The cleaning profession has become more individualised and precarious in nature in recent years, with growing levels of isolation and less ability to train new cohorts of cleaners.
And this is in great part due to the impact of austerity, where we have seen health and safety enforcement decline, the collective voice of cleaners increasingly marginalised politically, and decisions on operational issues having to be taken individually on a day-by-day basis in the face of declining management support.
Austerity has thus led to new workplace cultures where the expansion of tasks and responsibilities have not been paralleled by greater attention to working conditions and fair working practices.
Pre-Covid, we interviewed cleaners working across different public sector organisations to learn about their experiences. Many had seen a move from team working to working more in isolation due to job cuts and less or unstable supervision. Some workers did not see any other colleagues or supervisors in their entire working day. Often, they were left to decide what they felt was a work priority.
Clear, then, is that cleaners are taking on more of a decision-making role. This sense of increasing discretion surely undermines the use of the term ‘unskilled’.
Due to the growing isolation, many cleaners felt they were also at greater risk in terms of danger, fear, and violent threats. Cleaners working in public spaces such as litter pickers, refuse collectors and street cleaning operatives explained how levels of verbal and physical abuse were significant.
There have been a range of campaigns in the past few decades raising the plight of cleaners. Many of these have been through the courts to establish demands for fairer employment practices. Despite such campaigns, normally led by new forms of independent trade unions or networks within established trade unions, this sector of employment remains increasingly fragmented.
It has been suggested by Labour that we need a new deal with a fresh approach to fairness at work. But these approaches are often individualised and centre around questions of minimum working conditions and pay.
Yet the fundamental changes that austerity has brought to these workers’ lives have rarely been challenged.

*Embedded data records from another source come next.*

(** C6 as stated fails for the model and the prompt: an unset model is sent
    all the same, with the fallback value, and a prompt set to [None] is
    sent as a null inside the message. *)
Lemma unset_model_and_null_prompt_sent :
  (kw_no_model !! "model" = None /\
   payload_lookup "model" (backoff_new_kwargs kw_no_model) =
     Some (VStr "gpt-3.5-turbo")) /\
  (kw_null_prompt !! "prompt" = Some VNone /\
   log (snd (completion_with_backoff (flaky_env 0) kw_null_prompt st0)) =
     [ECreate [("model", VStr "gpt-4");
               ("messages",
                VList [VDict [("role", VStr "user"); ("content", VNone)]])]]).
Proof. repeat split. Qed.

(** C9.  The payload of a per-prompt call never has an [n] key, whatever
    the caller's [n], so it asks for the API's default of one completion;
    and when the prompt is a list no hosted call of the operation, on any
    round, carries [n]. *)
Theorem batch_never_sends_n (env : environment) (kw : kwargs) :
  (forall p,
     payload_lookup "n" (batch_new_kwargs env kw p) = None /\
     requested_n (batch_new_kwargs env kw p) = 1%nat) /\
  (forall rounds sleep_time ps st,
     kw !! "prompt" = Some (VList ps) ->
     exists evs,
       log (final_state (completion_create_retry env rounds sleep_time kw st)) =
         log st ++ evs /\
       Forall (event_ok (fun p => payload_lookup "n" p = None)) evs).
Proof.
  split.
  - intros p. split; [apply batch_new_kwargs_no_n | apply batch_requested_one].
  - intros rounds sleep_time ps st Hp.
    apply sends_completion_create_retry.
    apply sends_hosted_attempt.
    + intros ps' _ p. apply batch_new_kwargs_no_n.
    + unfold kwargs_get_or. rewrite Hp. discriminate.
Qed.
(** X11.  On every path the calls follow the list of servers: the nodes set
    up are a prefix of the list, in its order, and so are the nodes run; the
    nodes torn down are nodes of the list, in its order.  With distinct
    nodes, none of the three calls is made twice on a node. *)
Theorem calls_follow_the_list servers metrics_file output_file w :
  let evs :=
    new_events (trace w) (trace (snd (run_servers servers metrics_file output_file w))) in
  setup_order evs `prefix_of` ids servers
  /\ run_order evs `prefix_of` ids servers
  /\ teardown_order evs `sublist_of` ids servers
  /\ (NoDup (ids servers) ->
      NoDup (setup_order evs) /\ NoDup (run_order evs) /\ NoDup (teardown_order evs)).
Proof.
  intros evs.
  destruct (run_servers_blocks servers metrics_file output_file w)
    as (S & R & T & del & mid & fin & (Hevs & HS & HR & HT & _ & _ & Hmid & Hfin & _) & _).
  fold evs in Hevs.
  assert (Hso : setup_order evs = ids S).
  { rewrite Hevs. unfold setup_order. rewrite !omap_app.
    change (omap _ (Setup <$> ids S)) with (setup_order (Setup <$> ids S)).
    rewrite setup_order_Setup.
    rewrite (omap_none _ (if del then _ else _)) by (destruct del; repeat constructor).
    rewrite (omap_none _ (Run <$> _)) by now apply Forall_fmap_const.
    rewrite (omap_none _ mid) by (eapply Forall_impl; [exact Hmid|]; now intros []).
    rewrite (omap_none _ (Teardown <$> _)) by now apply Forall_fmap_const.
    rewrite (omap_none _ fin) by (eapply Forall_impl; [exact Hfin|]; now intros []).
    now rewrite !app_nil_r. }
  assert (Hro : run_order evs = ids R).
  { rewrite Hevs. unfold run_order. rewrite !omap_app.
    change (omap _ (Run <$> ids R)) with (run_order (Run <$> ids R)).
    rewrite run_order_Run.
    rewrite (omap_none _ (Setup <$> _)) by now apply Forall_fmap_const.
    rewrite (omap_none _ (if del then _ else _)) by (destruct del; repeat constructor).
    rewrite (omap_none _ mid) by (eapply Forall_impl; [exact Hmid|]; now intros []).
    rewrite (omap_none _ (Teardown <$> _)) by now apply Forall_fmap_const.
    rewrite (omap_none _ fin) by (eapply Forall_impl; [exact Hfin|]; now intros []).
    now rewrite !app_nil_r. }
  assert (Hto : teardown_order evs = ids T).
  { rewrite Hevs. unfold teardown_order. rewrite !omap_app.
    change (omap _ (Teardown <$> ids T)) with (teardown_order (Teardown <$> ids T)).
    rewrite teardown_order_Teardown.
    rewrite (omap_none _ (Setup <$> _)) by now apply Forall_fmap_const.
    rewrite (omap_none _ (if del then _ else _)) by (destruct del; repeat constructor).
    rewrite (omap_none _ (Run <$> _)) by now apply Forall_fmap_const.
    rewrite (omap_none _ mid) by (eapply Forall_impl; [exact Hmid|]; now intros []).
    rewrite (omap_none _ fin) by (eapply Forall_impl; [exact Hfin|]; now intros []).
    now rewrite !app_nil_r. }
  rewrite Hso, Hro, Hto.
  assert (HS' : ids S `prefix_of` ids servers) by now apply prefix_fmap.
  assert (HR' : ids R `prefix_of` ids servers) by now apply prefix_fmap.
  assert (HT' : ids T `sublist_of` ids servers) by now apply fmap_sublist.
  split_all; try assumption.
  intros Hnd. split_all; eapply sublist_NoDup; try exact Hnd;
    first [assumption | now apply prefix_is_sublist].
Qed.


(** X13.  On every path the replicas are polled only between the runs and
    the teardowns: whatever precedes a call of [replica_sync] holds the
    [setup()] and the [run()] of each server of the list, and no
    [teardown()]. *)
Theorem sync_only_between_runs_and_teardowns servers metrics_file output_file w
    pre post p replicas :
  new_events (trace w) (trace (snd (run_servers servers metrics_file output_file w)))
  = pre ++ ReplicaSync p replicas :: post ->
  (forall s, s ∈ servers -> Setup (node_id s) ∈ pre /\ Run (node_id s) ∈ pre)
  /\ (forall j, Teardown j ∉ pre).
Proof.
  intros Hev.
  destruct (run_servers_blocks servers metrics_file output_file w)
    as (S & R & T & del & mid & fin & Hl & _).
  pose proof Hl as (Hevs & _ & _ & _ & _ & _ & Hmid & Hfin & _ & Hsync).
  assert (Hin : ReplicaSync p replicas ∈ mid).
  { assert (H : ReplicaSync p replicas
                ∈ new_events (trace w)
                    (trace (snd (run_servers servers metrics_file output_file w))))
      by (rewrite Hev; apply elem_of_app; right; left).
    destruct (lifecycle_elem _ _ _ _ _ _ _ _ _ _ Hl H)
      as [(j & _ & H')|[(_ & H')|[(j & _ & H')|[H'|[(j & _ & H')|H']]]]];
      try discriminate H'; [assumption|].
    rewrite Forall_forall in Hfin. now apply Hfin in H'. }
  specialize (Hsync _ _ Hin). subst R.
  rewrite Hev in Hevs. split.
  - intros s Hs.
    destruct (lifecycle_all _ _ _ _ _ _ _ _ _ Hl eq_refl) as [-> ->];
      [intros ->; inversion Hs|].
    rewrite !app_assoc in Hevs. rewrite <- !(app_assoc _ _ fin) in Hevs.
    rewrite <- !(app_assoc _ mid) in Hevs. symmetry in Hevs.
    apply (block_before
             (fun ev => match ev with ReplicaSync _ _ => False | _ => True end))
      in Hevs.
    + assert (Hid : node_id s ∈ ids servers) by now apply list_elem_of_fmap_2.
      split; (eapply elem_of_prefix; [|exact Hevs]); rewrite <- !app_assoc.
      * apply elem_of_app. left. now apply list_elem_of_fmap_2.
      * do 2 (apply elem_of_app; right). now apply list_elem_of_fmap_2.
    + repeat (apply Forall_app; split); try now apply Forall_fmap_const.
      now repeat constructor.
    + intros H. exact H.
  - intros j Hj.
    rewrite !app_assoc in Hevs. rewrite <- (app_assoc _ _ fin) in Hevs. symmetry in Hevs.
    apply (block_after
             (fun ev => match ev with ReplicaSync _ _ => False | _ => True end))
      in Hevs.
    + apply (elem_of_prefix _ _ _ Hj) in Hevs.
      repeat (apply elem_of_app in Hevs as [Hevs|Hevs]).
      * apply list_elem_of_fmap in Hevs as (? & H & _). discriminate H.
      * destruct del; [|inversion Hevs]. apply list_elem_of_singleton in Hevs.
        discriminate Hevs.
      * apply list_elem_of_fmap in Hevs as (? & H & _). discriminate H.
      * rewrite Forall_forall in Hmid. now apply Hmid in Hevs.
    + apply Forall_app. split; [now apply Forall_fmap_const|].
      eapply Forall_impl; [exact Hfin|]. now intros [].
    + intros H. exact H.
Qed.

Lemma written_get_servers test_type build_type replication_enabled async_commit
    oltp_benchmark scale_factor log_messages_file connection_threads :
  LOG_SERIALIZER_CSV <> RECOVERY_MANAGER_CSV ->
  written (metrics_file_for test_type)
    (get_servers test_type build_type replication_enabled async_commit oltp_benchmark
       scale_factor log_messages_file connection_threads) None
  = Some (run_samples (behaviour env 0)).
Proof.
  intros Hne. unfold written, metrics_file_for, metrics_file_of.
  destruct test_type, replication_enabled; simpl;
    repeat match goal with
           | |- context [decide (?a = ?b)] => destruct (decide (a = b)); try congruence
           end.
Qed.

Many have suggested we look into amending labour legislation around rights at work, especially given that so much energy is expended in long-running court cases, which are, in effect, fighting for basic employment rights. Such cases can be draining for workers and their trade unions, hampering their efforts to pressure employers into systematically enhancing working conditions.
We need to look more widely then – not just at ‘individual’ or ‘employee’ responsibility, but at democracy at work and trade union rights. We should put collective voice and the extension of trade union roles at the heart of the cleaning sector, alongside other similar sectors.
Developing worker representation and deepening trade union recognition rights – along with removing restrictions on the right to strike – will give an actual voice to workers, not just a symbolic voice.
Cleaners, through their representatives, need to be more clearly inserted into the decision-making processes and operational development of their work and how it is organised. And on top of that, work must be increasingly brought back in-house on a systematic basis. As various campaigns by unions such as UNISON or the IWGB have shown, that is how we win stronger workplace regulations and representation.
The cleaning workforce has shown its ability to take on the challenges of the pandemic and austerity, but it can only continue to do so if we reconsider the collective value of this type of work and the importance of enhancing industrial relations and collective worker voice.
Labour should take the lead on this, with more than just references to ‘good’ or ‘decent work’ and the hope that employers will somehow voluntarily comply with some opaque set of minimal labour standards. This is crucial at a time when workers are being forced to carry not just heavier workloads, but ever larger aspects of managerial responsibilities without the resources they need.